Most babysitter interview question lists are 40 items long and feel like an HR audit. Here are 12 questions — and what to actually listen for in the answers — that reveal whether someone will be a good fit for your family.

The goal of a babysitter interview isn't just to screen out bad candidates. It's to set expectations with someone you're hoping to build a long-term relationship with. The best sitters aren't hired once and replaced — they become part of how your family runs.

That changes how you ask questions. You're not interrogating. You're having a real conversation to see if this works for both of you.

Questions About Experience and Approach

These five questions reveal how someone thinks about working with children — not just whether they've done it before.

Question 01
"How long have you been babysitting, and what ages have you worked with most?"

Listen for: Specificity. "A few years" tells you less than "Since I was 16 — mostly 2-5 year olds, but I've done a few newborn sits for my neighbor." Someone who remembers their experiences in detail has actually been present for them. Also note whether the ages they mention align with your kids.

Question 02
"What do you usually do with kids when you sit? Walk me through a typical evening."

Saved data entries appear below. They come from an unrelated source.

Definition headingView (t : Tree) : Heading :=
  {| heading_tag := match t with
                    | El e _ => match headingTag (localName e) with
                                | Some tag => tag
                                | None => H1
                                end
                    | Txt _ => H1
                    end;
     heading_textContent := textContent t;
     heading_snippet := generateHTMLSnippet t |}.

(** The [type] IDL attribute of a form control. *)
Definition controlType (t : Tree) : string :=
  match t with
  | El e _ =>
      if isTag "select" e then
        match getAttribute e "multiple" with
        | Some _ => "select-multiple"
        | None => "select-one"
        end
      else if isTag "textarea" e then "textarea"
      else match getAttribute e "type" with
           | Some v => if isEmpty v then "text" else toLowerCase v
           | None => "text"
           end
  | Txt _ => EmptyString
  end.

(** What [checkForms] reads of a control.  The selector of the label is
    taken to select the [label] elements whose [for] attribute is the
    [id], which it does for an [id] that can be written as it is between
    quotation marks. *)
Definition inputView (p : Page) (t : Tree) : Input :=
  let id := reflected t "id" in
  {| input_id := id;
     input_label_for :=
       exists_ (fun e => isTag "label" e && attrIs "for" id e) (allElements p);
     input_closest_label := exists_ (isTag "label") (ancestorsOrSelf (idOf t) p);
     input_aria_label := attr t "aria-label";
     input_aria_labelledby := attr t "aria-labelledby";
     input_tagName := match t with El e _ => tagNameOf e | Txt _ => EmptyString end;
     input_type := controlType t;
     input_snippet := generateHTMLSnippet t |}.

Definition buttonView (t : Tree) : Button :=
  {| button_textContent := textContent t;
     button_aria_label := attr t "aria-label";
     button_snippet := generateHTMLSnippet t |}.

Definition childView (t : Tree) : ChildNode :=
  match t with
  | Txt data => {| nodeType := 3; child_textContent := data |}
  | El _ _ => {| nodeType := 1; child_textContent := textContent t |}
  end.
(** X6. A type condition that names a member of [Object.prototype]
    ([constructor], [toString], ...) cannot be recorded: the accumulator
    of the inline fragments is a plain object, the inherited member
    passes for an entry already there, and the read throws.  When the
    body under the condition can be read, the error is that [push] is
    not a function. *)
Theorem inherited_type_condition_throws :
  (forall this pre selection post,
      _selectionSet this = Some (SelectionSet (pre ++ selection :: post)) ->
      on_inherited_name selection = true ->
      own_keys_plain (_inlineFragments this) ->
      throws (get_string this))
  /\ (forall this onType nested text next',
         inherited onType = true ->
         own (_inlineFragments this) onType = None ->
         get_string (createNext this (getType (_schema this) onType) (Some nested))
         = Normal (text, next') ->
         collect (INLINE_FRAGMENT (Some onType) nested) this
         = Throw (TypeError_not_a_function "push")).
Proof.
  split.
  - intros this pre selection post Hsel Hname Hplain.
    rewrite collector.get_string_eq, Hsel.
    rewrite length_app. cbn [length].
    replace (length pre + S (length post) =? 0)%nat with false
      by (symmetry; apply Nat.eqb_neq; lia).
    apply bind_throws_l.
    apply (forEach_throws_at collect (fun s => own_keys_plain (_inlineFragments s))).
    + intros y s0 s1 H0 H1. eapply collector.collect_plain; eassumption.
    + intros s0 H0. apply collector.collect_on_inherited_name; assumption.
    + exact Hplain.
  - intros this onType nested text next' Hname Hown Hnested.
    cbn [collect]. unfold _collectInlineFragment, inlineFragments_has. cbn zeta.
    rewrite Hown, Hname.
    unfold get_string, createNext in Hnested. cbn [new _selectionSet] in Hnested.
    unfold createNext. rewrite Hnested. cbn [bind fst].
    unfold inlineFragments_push. rewrite Hown, Hname. reflexivity.
Qed.
(** * planning_update: recurring-task rescheduling on a Trello board

  A shallow embedding of [planning_update.py] together with the parts of
  the Python libraries it calls ([datetime], [dateutil.relativedelta],
  [re.match], [int], [sorted]), and the properties of the due-date
  advancer, the task filter, the weekday router, the list orderer and the
  two-phase pipeline.

  Python integers are [Z]; [//] and [%] are [Z.div] and [Z.modulo] (both
  floor for a positive divisor).  A [str] is kept as the [string] of its
  UTF-8 encoding, so equality of texts is equality of strings, and the
  operations that see characters ([re.match], [strptime], [int]) cut the
  string into its characters first. *)

From Stdlib Require Import ZArith List String Ascii Bool Lia Permutation Sorted.
Import ListNotations.
Open Scope string_scope.
Open Scope list_scope.
Open Scope Z_scope.

Ltac Zify.zify_post_hook ::= Z.to_euclidean_division_equations.

(** ** Exceptions and results *)

Inductive exn : Type :=
| TypeError
| ValueError
| OverflowError
| IndexError
| AttributeError
| AssertionError
| NameError           (* includes UnboundLocalError, its subclass *)
| RequestError.       (* whatever the HTTP layer or json.loads raises *)

Inductive result (A : Type) : Type :=
| Ok (a : A)
| Raise (e : exn).
Arguments Ok {A} a.
Arguments Raise {A} e.

(** ** The interpreter and its platform

    Three things the program relies on are not fixed by its source.  The
    character database behind [\d], [\w] and [int] grows with the
    releases of the interpreter.  The limit on the number of digits that
    [int] converts exists from CPython 3.11 on (4300 unless it is set
    otherwise) and not before.  And the C library decides whether
    [strftime] pads [%Y] with zeros below the year 1000.  The model takes
    them as parameters, and every property of the program is proved for
    all their values.

    [todecimal] and [isalnum] are asked about characters outside ASCII
    only, by their code points: [todecimal] is the value of a decimal
    digit, and [-1] for any other character ([Py_UNICODE_TODECIMAL]);
    [isalnum] is [str.isalnum] of the character.  [int_max_str_digits] is
    [sys.get_int_max_str_digits()], [0] when there is no limit. *)

Class Runtime : Type := {
  todecimal : Z -> Z;
  isalnum : Z -> bool;
  int_max_str_digits : Z;
  pads_year : bool;
  todecimal_range : forall cp : Z, -1 <= todecimal cp <= 9 }.

(** A runtime for the worked examples: the limit of 4300 digits, years
    that are not padded, and a character database cut down to the
    Arabic-Indic digits and the letters of Latin-1 and of the Russian
    alphabet. *)
Definition sample_todecimal (cp : Z) : Z :=
  if (1632 <=? cp) && (cp <=? 1641) then cp - 1632
  else if (1776 <=? cp) && (cp <=? 1785) then cp - 1776
  else -1.

Definition sample_isalnum (cp : Z) : bool :=
  ((192 <=? cp) && (cp <=? 214)) || ((216 <=? cp) && (cp <=? 246))
  || ((248 <=? cp) && (cp <=? 255))
  || ((1040 <=? cp) && (cp <=? 1103)) || (cp =? 1025) || (cp =? 1105).

Definition sample_runtime : Runtime :=
  {| todecimal := sample_todecimal;
     isalnum := sample_isalnum;
     int_max_str_digits := 4300;
     pads_year := false;
     todecimal_range :=
       ltac:(intros cp; unfold sample_todecimal;
             destruct ((1632 <=? cp) && (cp <=? 1641)) eqn:E1;
             [apply andb_true_iff in E1; lia|];
             destruct ((1776 <=? cp) && (cp <=? 1785)) eqn:E2;
             [apply andb_true_iff in E2; lia|lia]) |}.

(** ** The proleptic Gregorian calendar of [datetime]

    After the reference implementation of the standard library's
    [datetime] module: [_is_leap], [_days_before_year], [_days_in_month],
    [_days_before_month], [_ymd2ord] and [_ord2ymd]. *)

Module Calendar.

Definition MINYEAR : Z := 1.
Definition MAXYEAR : Z := 9999.
Definition MAXORDINAL : Z := 3652059.

Definition DAYS_IN_MONTH : list Z :=
  [-1; 31; 28; 31; 30; 31; 30; 31; 31; 30; 31; 30; 31].
Definition DAYS_BEFORE_MONTH : list Z :=
  [-1; 0; 31; 59; 90; 120; 151; 181; 212; 243; 273; 304; 334].

(** [table[i]] for an index the callers keep inside the table. *)
Definition idx (table : list Z) (i : Z) : Z := nth (Z.to_nat i) table (-1).

Definition is_leap (year : Z) : bool :=
  (year mod 4 =? 0) && (negb (year mod 100 =? 0) || (year mod 400 =? 0)).

Definition days_before_year (year : Z) : Z :=
  let y := year - 1 in
  y * 365 + y / 4 - y / 100 + y / 400.

Definition days_in_month (year month : Z) : Z :=
  if (month =? 2) && is_leap year then 29 else idx DAYS_IN_MONTH month.

Definition days_before_month (year month : Z) : Z :=
  idx DAYS_BEFORE_MONTH month + (if (2 <? month) && is_leap year then 1 else 0).

Definition ymd2ord (year month day : Z) : Z :=
  days_before_year year + days_before_month year month + day.

Definition DI400Y : Z := 146097.
Definition DI100Y : Z := 36524.
Definition DI4Y : Z := 1461.

Definition ord2ymd (n : Z) : Z * Z * Z :=
  let n := n - 1 in
  let n400 := n / DI400Y in
  let n := n mod DI400Y in
  let year := n400 * 400 + 1 in
  let n100 := n / DI100Y in
  let n := n mod DI100Y in
  let n4 := n / DI4Y in
  let n := n mod DI4Y in
  let n1 := n / 365 in
  let n := n mod 365 in
  let year := year + (n100 * 100 + n4 * 4 + n1) in
  if (n1 =? 4) || (n100 =? 4) then (year - 1, 12, 31)
  else
    let leapyear := (n1 =? 3) && (negb (n4 =? 24) || (n100 =? 3)) in
    let month := Z.shiftr (n + 50) 5 in
    let preceding :=
      idx DAYS_BEFORE_MONTH month + (if (2 <? month) && leapyear then 1 else 0) in
    if n <? preceding then
      let month := month - 1 in
      let preceding :=
        preceding - (idx DAYS_IN_MONTH month
                     + (if (month =? 2) && leapyear then 1 else 0)) in
      (year, month, n - preceding + 1)
    else (year, month, n - preceding + 1).
(** * PyBank: a simulated trading account (PyAlgosim)

    Shallow embedding of [src/PyBank.py] (a Python 2 module) and the
    properties of its account state machine.

    Modelling conventions.
    - A Python number is an [int] or a [float].  Integers are modelled
      exactly as [Z] (Python 2 promotes [int] to [long], so they do not
      wrap).  A float is an IEEE 754 binary64 number: every operation
      with a float operand converts an int operand to a float and rounds
      its exact result to the nearest binary64 value, ties to even, with
      gradual underflow ([round64]).  Results beyond the binary64 range
      (where Python gives [inf] or raises [OverflowError]) and the values
      [inf] and [nan] are outside this embedding.  Comparisons are exact,
      also between an int and a float.  Python 2's [/] is floor division
      on two ints and true division otherwise.
    - A Python [dict] is a [gmap]; [d.items()] (a list snapshot in
      Python 2) is [map_to_list].
    - The ["options"] dict of a holding only ever has the key
      ["trailing_stop"], so it is an [option order].
    - A method either returns normally, prints a diagnostic and calls
      [quit()], or lets an exception escape to its caller.  The three
      outcomes carry the account as it is at that moment. *)

From stdpp Require Import gmap strings list fin_maps.
From Stdlib Require Import QArith Qround Qpower Qfield Lqa Lia ZArith.

Open Scope Q_scope.

#[local] Set Warnings "-clear-no-such-hyp".

(** ** Python numbers *)

Module Num.

(** [2 ^ e] *)
Definition pow2 (e : Z) : Q := 2 ^ e.

(** The binary exponent of a positive rational: [2 ^ flog2 x <= x <
    2 ^ (flog2 x + 1)]. *)
Definition flog2 (x : Q) : Z :=
  if Qle_bool 1 x then Z.log2 (Qfloor x) else (- Z.log2_up (Qceiling (/ x)))%Z.

(** The nearest integer, ties to the even one. *)
Definition rne (x : Q) : Z :=
  let f := Qfloor x in
  match Qcompare (x - inject_Z f) (1 # 2) with
  | Lt => f
  | Gt => (f + 1)%Z
  | Eq => if Z.even f then f else (f + 1)%Z
  end.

Listen for: Engagement. Do they describe a routine that involves actually being with the kids — activities, dinner, bath, books — or is it "I make sure they eat, then we watch TV"? Neither is automatically disqualifying, but you want the answer to match your expectations for how evenings in your house run.

Question 03
"Tell me about a time a kid was upset or had a hard moment. What did you do?"

Listen for: Calmness and specificity. A good answer includes a real situation and a clear response — not just "I stayed calm and comforted them." Someone who's actually been through it will have a story. Someone who hasn't will give a generic answer that sounds practiced.

Question 04
"How do you handle it when a child doesn't want to follow the rules — bedtime, screen limits, that kind of thing?"

Listen for: Respect for your rules combined with warmth. The right answer isn't "I'm strict" or "I let them do what they want." It's some version of: "I try to follow whatever the parents have told me, and if a kid pushes back I stay consistent but don't make it a battle." That's the practical reality.

Question 05
"Are you CPR certified? When does it expire?"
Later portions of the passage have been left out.